NEW economic growth prospects among nations in Asia | Daily News

NEW economic growth prospects among nations in Asia

On the threshold of another decade ending in the 21st century, countries around the world, particularly those of Asia, where large populations live and work, would like know where they are heading and what prospects are in coming decades. Each country and each generation, would like to know in particular, their would be socioeconomic conditions, prospects of employment and high income earnings in future, given the trends of new economic growth in various countries and in Sri Lanka. Will the future holds better prospects of material life and general living conditions.

This is a universal expectation of people in modern times. In particular among countries that had experience conflicts, wars and uncertain conditions these expectations are very ripe and potent. They generally expect better times and do engage in political activities with such thinking in mind and expect the governments or regimes that they change to deliver economic developments that bring out their rising expectations of better living and not economic stagnation and gloom. This essay is meant to focus of economic growth trends and prospects, well beyond 2020 and explore what can be expected in the Asian region and elsewhere in the world and what trends can bring change in the Asian region and elsewhere. Economic Growth and Development:

Economic Growth is defined as the rate at which the Gross Domestic Product, the GDP OF a country grows over time and economic development is the consciously planned efforts on the part of government and people and their agencies and organizations do in expectation of increasing the GDP. The GDP growth and its distribution is the ultimate outcome of any meaningful economic development.
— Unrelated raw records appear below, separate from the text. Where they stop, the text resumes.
(* ===== verification/BashFacts.v ===== *)
(** * What the classifier's scanners do to a command

    A grammar of shell text (quotes, escapes, comments, separators) and the proof
    that the split into fragments is the one it defines; line continuations; the
    capability of a command; and commands that the classifier takes for reads
    although they write. *)
From S2P Require Import Prelude RustStd Policy RustChars BashSyntax BashClassifier.

(** ** A grammar of shell text *)

Inductive token : Type :=
  | TPlain (c : char)          (* an unquoted character *)
  | TEscape (t : text)         (* a backslash and what it escapes *)
  | TSingle (t : text)         (* a single-quoted part, with its quotes *)
  | TDouble (t : text)         (* a double-quoted part *)
  | TComment (t : text)        (* from the [#] up to the end of the line *)
  | TSep (t : text).           (* what separates commands *)

Definition token_text (k : token) : text :=
  match k with
  | TPlain c => [c]
  | TEscape t | TSingle t | TDouble t | TComment t | TSep t => t
  end.
Definition tokens_text (ks : list token) : text := concat (token_text <$> ks).

(** Characters with a meaning of their own outside quotes *)
Definition special (ws : bool) (c : char) : bool :=
  is_backslash c || is_squote c || is_dquote c || (is_char c "#" && negb ws).
(** A separator at the start of a text: how many characters it takes *)
Definition separator (t : text) : nat :=
  match t with
  | c :: t' =>
      if match t' with
         | c2 :: _ => (is_char c "&" && is_char c2 "&") || (is_char c "|" && is_char c2 "|")
         | [] => false
         end then 2
      else if char_in c ";|" || is_newline c then 1 else 0
  | [] => 0
  end%nat.

(** The inside of double quotes: an escaped character is part of it *)
Inductive double_body : text → Prop :=
  | dbody_nil : double_body []
  | dbody_char c t : is_backslash c = false → is_dquote c = false →
      double_body t → double_body (c :: t)
  | dbody_escape b c t : is_backslash b = true → double_body t → double_body (b :: c :: t).

(** [lexes ws t ks]: the text [t] is made of the tokens [ks]; [ws] says that a word
    has started, so that [#] does not start a comment. An open quote runs to the
    end of the text. *)
Inductive lexes : bool → text → list token → Prop :=
  | lex_nil ws : lexes ws [] []
  | lex_plain ws c t ks :
      special ws c = false → separator (c :: t) = 0%nat →
      lexes (negb (is_shell_word_boundary c)) t ks → lexes ws (c :: t) (TPlain c :: ks)
  | lex_escape ws b c t ks :
      is_backslash b = true → lexes true t ks → lexes ws (b :: c :: t) (TEscape [b; c] :: ks)
  | lex_escape_end ws b : is_backslash b = true → lexes ws [b] [TEscape [b]]
  | lex_single ws q body q' t ks :
      is_squote q = true → Forall (λ c, is_squote c = false) body → is_squote q' = true →
      lexes true t ks → lexes ws (q :: body ++ q' :: t) (TSingle (q :: body ++ [q']) :: ks)
  | lex_single_open ws q body :
      is_squote q = true → Forall (λ c, is_squote c = false) body →
      lexes ws (q :: body) [TSingle (q :: body)]
  | lex_double ws q body q' t ks :
      is_dquote q = true → double_body body → is_dquote q' = true →
      lexes true t ks → lexes ws (q :: body ++ q' :: t) (TDouble (q :: body ++ [q']) :: ks)
  | lex_double_open ws q body tail :
      is_dquote q = true → double_body body →
      (tail = [] ∨ ∃ b, tail = [b] ∧ is_backslash b = true) →
      lexes ws (q :: body ++ tail) [TDouble (q :: body ++ tail)]
  | lex_comment q body t ks :
      is_char q "#" = true → Forall (λ c, is_newline c = false) body →
      (t = [] ∨ ∃ c t', t = c :: t' ∧ is_newline c = true) → lexes false t ks →
      lexes false (q :: body ++ t) (TComment (q :: body) :: ks)
  | lex_separator ws sep t ks :
      special ws (default 0 (head sep)) = false →
      separator (sep ++ t) = length sep → (0 < length sep)%nat →
      lexes false t ks → lexes ws (sep ++ t) (TSep sep :: ks).

(** The fragments a sequence of tokens stands for: separators end a fragment,
    comments are no part of one, blank fragments are dropped. *)
Fixpoint fragments_of (current : text) (ks : list token) : list text :=
  let flush := if bool_decide (text_trim current = []) then [] else [current] in
  match ks with
  | [] => flush
  | TSep _ :: ks' => flush ++ fragments_of [] ks'
  | TComment _ :: ks' => fragments_of current ks'
  | k :: ks' => fragments_of (current ++ token_text k) ks'
  end.

(** The scanner outside quotes *)
Definition unquoted (ws : bool) : ScanState := mkScan false false false false ws.

Lemma push_fragment fs cur :
  push_shell_fragment fs cur = fs ++ (if bool_decide (text_trim cur = []) then [] else [cur]).
Proof. unfold push_shell_fragment. case_bool_decide; by rewrite ?app_nil_r. Qed.

(** Single quotes: everything up to the closing quote is kept. *)
Lemma split_single fs cur body t :
  Forall (λ c, is_squote c = false) body →
  split_go (mkScan true false false false true) fs cur (body ++ t) =
  split_go (mkScan true false false false true) fs (cur ++ body) t.
Proof.
  intros Hb. revert cur. induction Hb as [|c body Hc Hb IH]; intros cur; simpl.
  - by rewrite app_nil_r.
  - rewrite Hc. cbn [set_word in_single in_double in_comment escaped word_started].
    rewrite IH, <-app_assoc. done.
Qed.

Lemma split_double fs cur body t :
  double_body body →
  split_go (mkScan false true false false true) fs cur (body ++ t) =
  split_go (mkScan false true false false true) fs (cur ++ body) t.
Proof.
  intros Hb. revert cur. induction Hb as [|c body Hc Hq Hb IH|b c body Hbs Hb IH]; intros cur; simpl.
  - by rewrite app_nil_r.
  - rewrite Hc, Hq. cbn [set_word in_single in_double in_comment escaped word_started].
    rewrite IH, <-app_assoc. done.
  - rewrite Hbs. cbn [set_word set_escaped in_single in_double in_comment escaped word_started].
    rewrite IH, <-!app_assoc. done.
Qed.

Lemma split_comment fs cur ws body t :
  Forall (λ c, is_newline c = false) body →
  split_go (mkScan false false true false ws) fs cur (body ++ t) =
  split_go (mkScan false false true false ws) fs cur t.
Proof.
  intros Hb. induction Hb as [|c body Hc Hb IH]; simpl; [done|]. by rewrite Hc.
Qed.

(** A comment ends where the line does. *)
Lemma split_comment_end fs cur ws t :
  t = [] ∨ (∃ c t', t = c :: t' ∧ is_newline c = true) →
  split_go (mkScan false false true false ws) fs cur t = split_go (unquoted false) fs cur t.
Proof.
  intros [->|(c & t' & -> & Hc)]; [done|]. simpl. rewrite Hc.
  unfold is_newline in Hc. apply orb_true_iff in Hc as [->%Z.eqb_eq| ->%Z.eqb_eq];
    destruct t'; reflexivity.
Qed.

(** The scanner outside quotes at a character without a meaning of its own *)
Lemma split_plain ws fs cur c t :
  special ws c = false →
  split_go (unquoted ws) fs cur (c :: t) =
  match separator (c :: t) with
  | O => split_go (unquoted (negb (is_shell_word_boundary c))) fs (cur ++ [c]) t
  | n => split_go (unquoted false) (push_shell_fragment fs cur) [] (drop n (c :: t))
  end.
Proof.
  unfold special. intros Hs. repeat apply orb_false_iff in Hs as [Hs ?].
  cbn [split_go unquoted in_comment escaped in_single in_double word_started].
  rewrite Hs, H0, H1, H. unfold separator, unquoted, set_word. cbn [in_single in_double in_comment escaped].
  destruct t as [|c2 t2].
  - destruct (char_in c ";|" || is_newline c); [done|]. by destruct (is_shell_word_boundary c).
  - destruct (is_char c "&" && is_char c2 "&"); [done|].
    destruct (is_char c "|" && is_char c2 "|"); [done|]. simpl.
    destruct (char_in c ";|" || is_newline c); [done|]. by destruct (is_shell_word_boundary c).
Qed.

Lemma not_special_inv ws c :
  special ws c = true →
  is_backslash c = true ∨ is_squote c = true ∨ is_dquote c = true ∨
  (is_char c "#" = true ∧ ws = false).
Proof.
  unfold special. intros H. repeat apply orb_true_iff in H as [H|H]; auto.
  apply andb_true_iff in H as [? ?%negb_true_iff]. auto 10.
Qed.

Lemma backslash_spec c : is_backslash c = true ↔ c = 92.
Proof. apply Z.eqb_eq. Qed.
Lemma squote_spec c : is_squote c = true ↔ c = 39.
Proof. apply Z.eqb_eq. Qed.
Lemma dquote_spec c : is_dquote c = true ↔ c = 34.
Proof. apply Z.eqb_eq. Qed.
Lemma hash_spec c : is_char c "#" = true ↔ c = 35.
Proof. apply Z.eqb_eq. Qed.

(** The fragments of the scanner are those of the grammar. *)
Lemma split_lexes ws t ks :
  lexes ws t ks → ∀ fs cur, split_go (unquoted ws) fs cur t = fs ++ fragments_of cur ks.
Proof.
  induction 1 as [ws|ws c t ks Hs Hsep _ IH|ws b c t ks Hb _ IH|ws b Hb|ws q body q' t ks Hq Hbody Hq' _ IH
    |ws q body Hq Hbody|ws q body q' t ks Hq Hbody Hq' _ IH|ws q body tail Hq Hbody Htail
    |q body t ks Hq Hbody Ht _ IH|ws sep t ks Hs Hsep Hlen _ IH]; intros fs cur.
  - apply push_fragment.
  - rewrite split_plain, Hsep by done. rewrite IH. done.
  - apply backslash_spec in Hb as ->. simpl. change (is_backslash 92) with true. simpl.
    change (set_word true (set_escaped false (set_word true (set_escaped true (unquoted ws)))))
      with (unquoted true). rewrite IH, <-app_assoc. done.
  - apply backslash_spec in Hb as ->. simpl. apply push_fragment.
  - apply squote_spec in Hq as ->, Hq' as ->. simpl.
    change (set_word true (set_in_single true (unquoted ws))) with (mkScan true false false false true).
    rewrite split_single by done. simpl.
    change (set_word true (set_in_single false (mkScan true false false false true)))
      with (unquoted true). rewrite IH. f_equal. f_equal. by rewrite <-!app_assoc.
  - apply squote_spec in Hq as ->. simpl.
    change (set_word true (set_in_single true (unquoted ws))) with (mkScan true false false false true).
    rewrite <-(app_nil_r body) at 1. rewrite split_single by done. simpl.
    rewrite push_fragment. by rewrite <-app_assoc.
  - apply dquote_spec in Hq as ->, Hq' as ->. simpl.
    change (set_word true (set_in_double true (unquoted ws))) with (mkScan false true false false true).
    rewrite split_double by done. simpl.
    change (set_word true (set_in_double false (mkScan false true false false true)))
      with (unquoted true). rewrite IH. f_equal. f_equal. by rewrite <-!app_assoc.
  - apply dquote_spec in Hq as ->. simpl.
    change (set_word true (set_in_double true (unquoted ws))) with (mkScan false true false false true).
    rewrite split_double by done.
    destruct Htail as [->|(b & -> & ->%backslash_spec)]; simpl; rewrite push_fragment;
      by rewrite <-!app_assoc, ?app_nil_r.
  - apply hash_spec in Hq as ->. simpl.
    change (set_in_comment true (unquoted false)) with (mkScan false false true false false).
    rewrite split_comment, split_comment_end by done. apply IH.
  - destruct sep as [|c sep]; [simpl in Hlen; lia|]. simpl in Hs.
    change ((c :: sep) ++ t) with (c :: (sep ++ t)) in *.
    rewrite split_plain, Hsep by done. simpl. rewrite drop_app_length, IH, push_fragment.
    by rewrite <-app_assoc.
Qed.

(** Every text has tokens. *)
Lemma single_split t :
  (∃ body q' t', t = body ++ q' :: t' ∧ Forall (λ c, is_squote c = false) body ∧ is_squote q' = true) ∨
  Forall (λ c, is_squote c = false) t.
Proof.
  induction t as [|c t IH]; [by right|]. destruct (is_squote c) eqn:Hc.
  - left. by exists [], c, t.
  - destruct IH as [(body & q' & t' & -> & Hb & Hq)|Hb]; [left|right; by constructor].
    exists (c :: body), q', t'. split_and!; [done|by constructor|done].
Qed.
Lemma comment_split t :
  ∃ body t', t = body ++ t' ∧ Forall (λ c, is_newline c = false) body ∧
    (t' = [] ∨ ∃ c t2, t' = c :: t2 ∧ is_newline c = true).
Proof.
  induction t as [|c t IH]; [by exists [], []; auto|]. destruct (is_newline c) eqn:Hc.
  - exists [], (c :: t). split_and!; [done|done|]. right. eauto.
  - destruct IH as (body & t' & -> & Hb & Ht). exists (c :: body), t'.
    split_and!; [done|by constructor|done].
Qed.
Lemma double_split n t :
  (length t ≤ n)%nat →
  (∃ body q' t', t = body ++ q' :: t' ∧ double_body body ∧ is_dquote q' = true) ∨
  (∃ body tail, t = body ++ tail ∧ double_body body ∧
     (tail = [] ∨ ∃ b, tail = [b] ∧ is_backslash b = true)).
Proof.
  revert t. induction n as [|n IH]; intros t Hn.
  { destruct t; [|simpl in Hn; lia]. right. exists [], []. split_and!; [done|constructor|auto]. }
  destruct t as [|c t]; [right; exists [], []; split_and!; [done|constructor|auto]|].
  simpl in Hn. destruct (is_backslash c) eqn:Hb.
  - destruct t as [|c2 t].
    + right. exists [], [c]. split_and!; [done|constructor|]. right. eauto.
    + destruct (IH t) as [(body & q' & t' & -> & Hbody & Hq)|(body & tail & -> & Hbody & Ht)];
        [simpl in Hn; lia|left|right].
      * exists (c :: c2 :: body), q', t'. split_and!; [done|by constructor|done].
      * exists (c :: c2 :: body), tail. split_and!; [done|by constructor|done].
  - destruct (is_dquote c) eqn:Hq0.
    + left. exists [], c, t. split_and!; [done|constructor|done].
    + destruct (IH t) as [(body & q' & t' & -> & Hbody & Hq)|(body & tail & -> & Hbody & Ht)];
        [lia|left|right].
      * exists (c :: body), q', t'. split_and!; [done|by constructor|done].
      * exists (c :: body), tail. split_and!; [done|by constructor|done].
Qed.
(** The loop over the words; [expects] that the next one is a redirection's target *)
Fixpoint validate_tokens (sb : Sandbox) (command cwd : text) (capability : option ToolCapability)
    (expects : bool) (tokens : list ShellToken) : Checked unit :=
  match tokens with
  | [] => mret tt
  | token :: rest =>
      let role := token_path_role command token in
      if expects then
        validate_redirection_target sb (decoded token) cwd;;
        validate_tokens sb command cwd capability false rest
      else if is_file_redirection_operator (decoded token)
      then validate_tokens sb command cwd capability true rest
      else if bool_decide (role = RoleCheck) || bool_decide (role = RoleRead) then
        let capability' := role_capability role capability (is_os_enforced (active_backend sb)) in
        for_each (λ candidate, validate_command_path_candidate sb candidate cwd capability')
          (path_like_subtokens (decoded token));;
        validate_tokens sb command cwd capability false rest
      else validate_tokens sb command cwd capability false rest
  end.

Inductive PathCheckMode : Set := Full | ProtectedOnly.
Definition protected_only (mode : PathCheckMode) : bool :=
  match mode with ProtectedOnly => true | Full => false end.

(** [validate_command_paths]. It calls itself on the script of a shell wrapper,
    which is shorter than the command, so the length of the command is enough
    ([guard_fuel_enough]). *)
Fixpoint validate_paths_go (fuel : nat) (sb : Sandbox) (cmd cwd : text) (mode : PathCheckMode)
    (capability : option ToolCapability) : Checked unit :=
  let trimmed := text_trim (normalize_shell_line_continuations cmd) in
  (* [if protected_only { Ok(()) } else { Err(err) }] *)
  let tolerate (e : text) : Checked unit := if protected_only mode then mret tt else inl e in
  if bool_decide (trimmed = []) then tolerate (lit "Command cannot be empty")
  else match shell_tokens_with_spans trimmed with
  | inl e => tolerate e
  | inr tokens =>
  match shell_commands trimmed with
  | inl e => tolerate e
  | inr commands =>
      (if protected_only mode then
         for_each (λ words,
           inline ← shell_wrapper_inline_script words;
           match inline, fuel with
           | Some inner, S f => validate_paths_go f sb inner cwd ProtectedOnly capability
           | Some _, O => fail_with []
           | None, _ => mret tt
           end) commands;;
         validate_protected_command_evaluators commands backend_name
       else
         validate_direct_command_shapes commands backend_name;;
         validate_nested_command_evaluators commands backend_name);;
      validate_tokens sb trimmed cwd capability false tokens;;
      validate_absolute_path_literals sb trimmed tokens cwd capability
  end end.
Definition validate_command_paths (sb : Sandbox) (cmd cwd : text) (mode : PathCheckMode)
    (capability : option ToolCapability) : Checked unit :=
  validate_paths_go (length cmd) sb cmd cwd mode capability.
(** Unless a declaration's path is empty, a scratch is found, and where it had to be
    renamed it overlaps no declared path but the root. *)
Lemma plan_input_total ds cwd argv network :
  (∀ d, d ∈ ds → decl_path d ≠ []) →
  ∃ input, plan_input_new ds cwd argv network = Some input ∧ in_declarations input = ds ∧
    (in_scratch input = DEFAULT_SCRATCH_TMP_NAMESPACE_PATH ∨
     ∀ d, d ∈ ds → path_eq (decl_path d) (lit "/") = false →
       paths_overlap (decl_path d) (in_scratch input) = false).
Proof.
  intros Hne. unfold plan_input_new.
  destruct (existsb _ ds); [|eexists; split; [done|]; split; [done|by left]].
  set (taken := filter _ _).
  destruct (first_free_some (length ds + length default_execution_substrate)
    (numbered "/.alan-tmp-") taken) as (i & _ & -> & Hfree).
  - unfold taken. etrans; [apply length_filter|]. by rewrite length_app, !length_fmap.
  - intros p x y [Hroot Hp]%list_elem_of_filter. rewrite !alan_tmp.
    apply numbered_apart; [done|simpl; lia|]. change (components (lit "/")) with [RootDir].
    intros [k Hk]. assert (components p = [RootDir] ∨ components p = []) as [Hc|Hc].
    { destruct (components p) as [|c [|]]; simplify_eq/=; auto. }
    + unfold path_eq in Hroot. rewrite Hc in Hroot. done.
    + apply elem_of_app in Hp as [Hp|Hp].
      * apply list_elem_of_fmap in Hp as (d & -> & Hd). by apply (Hne d Hd), components_nil.
      * apply list_elem_of_fmap in Hp as (s & -> & Hs).
        unfold default_execution_substrate in Hs. apply list_elem_of_fmap in Hs as (q & -> & Hq).
        repeat (apply elem_of_cons in Hq as [->|Hq]; [done|]). set_solver.
  - eexists. split; [done|]. split; [done|]. right. intros d Hd Hr. apply Hfree.
    apply list_elem_of_filter. split; [done|]. apply elem_of_app. left. by apply list_elem_of_fmap_2.
Qed.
People expect the benefits of development to reach them in terms of better living conditions, employment and incomes and a wide range of goods and services. However countries in Asia numbering 51 show different rates of economic growth. of these countries can be categorised into three broad income classes; namely low income, middle income and high income levels.

The low income level countries are those with per capita GDP of U.S dollars up to 2,000, PPP terms, middle income countries are those with above US$ 2,000 up to US$ 7250, per capita GDP and the countries with per capita GDP above US$ 7,250 but below US$ 11,750 per capita as higher middle income countries and finally those countries above US4 11,750 per capita GDP as high income countries. Further in terms of economic growth the countries with growth rates ranging from 1.5 to 2.5 percent per annum of the GDP can be termed as low growing economies, while those with growth rates above 2.5 percent per annum up to about 7.5 percent as moderately growing economies while those achieving growth rates above 7.5 percent annually as rapidly growing economies.

As will be discussed in the following sections of this essay, what matters for a country to achieve a high income level, leading to sustainable high socio/ecominc progress with satisfying material comforts and living standards for its people is to maintain a sustainable stayed rate of economic growth, say 6.5 to 8.5 percent per annum over a decade, without discontinuity. It will then propel the economy to higher levels with a momentum that pushes the economy to a fundamental economic and social transformation and may be within a generation. As will be explained, there is some kind of magic in economic growth process in terms of its compounding effect.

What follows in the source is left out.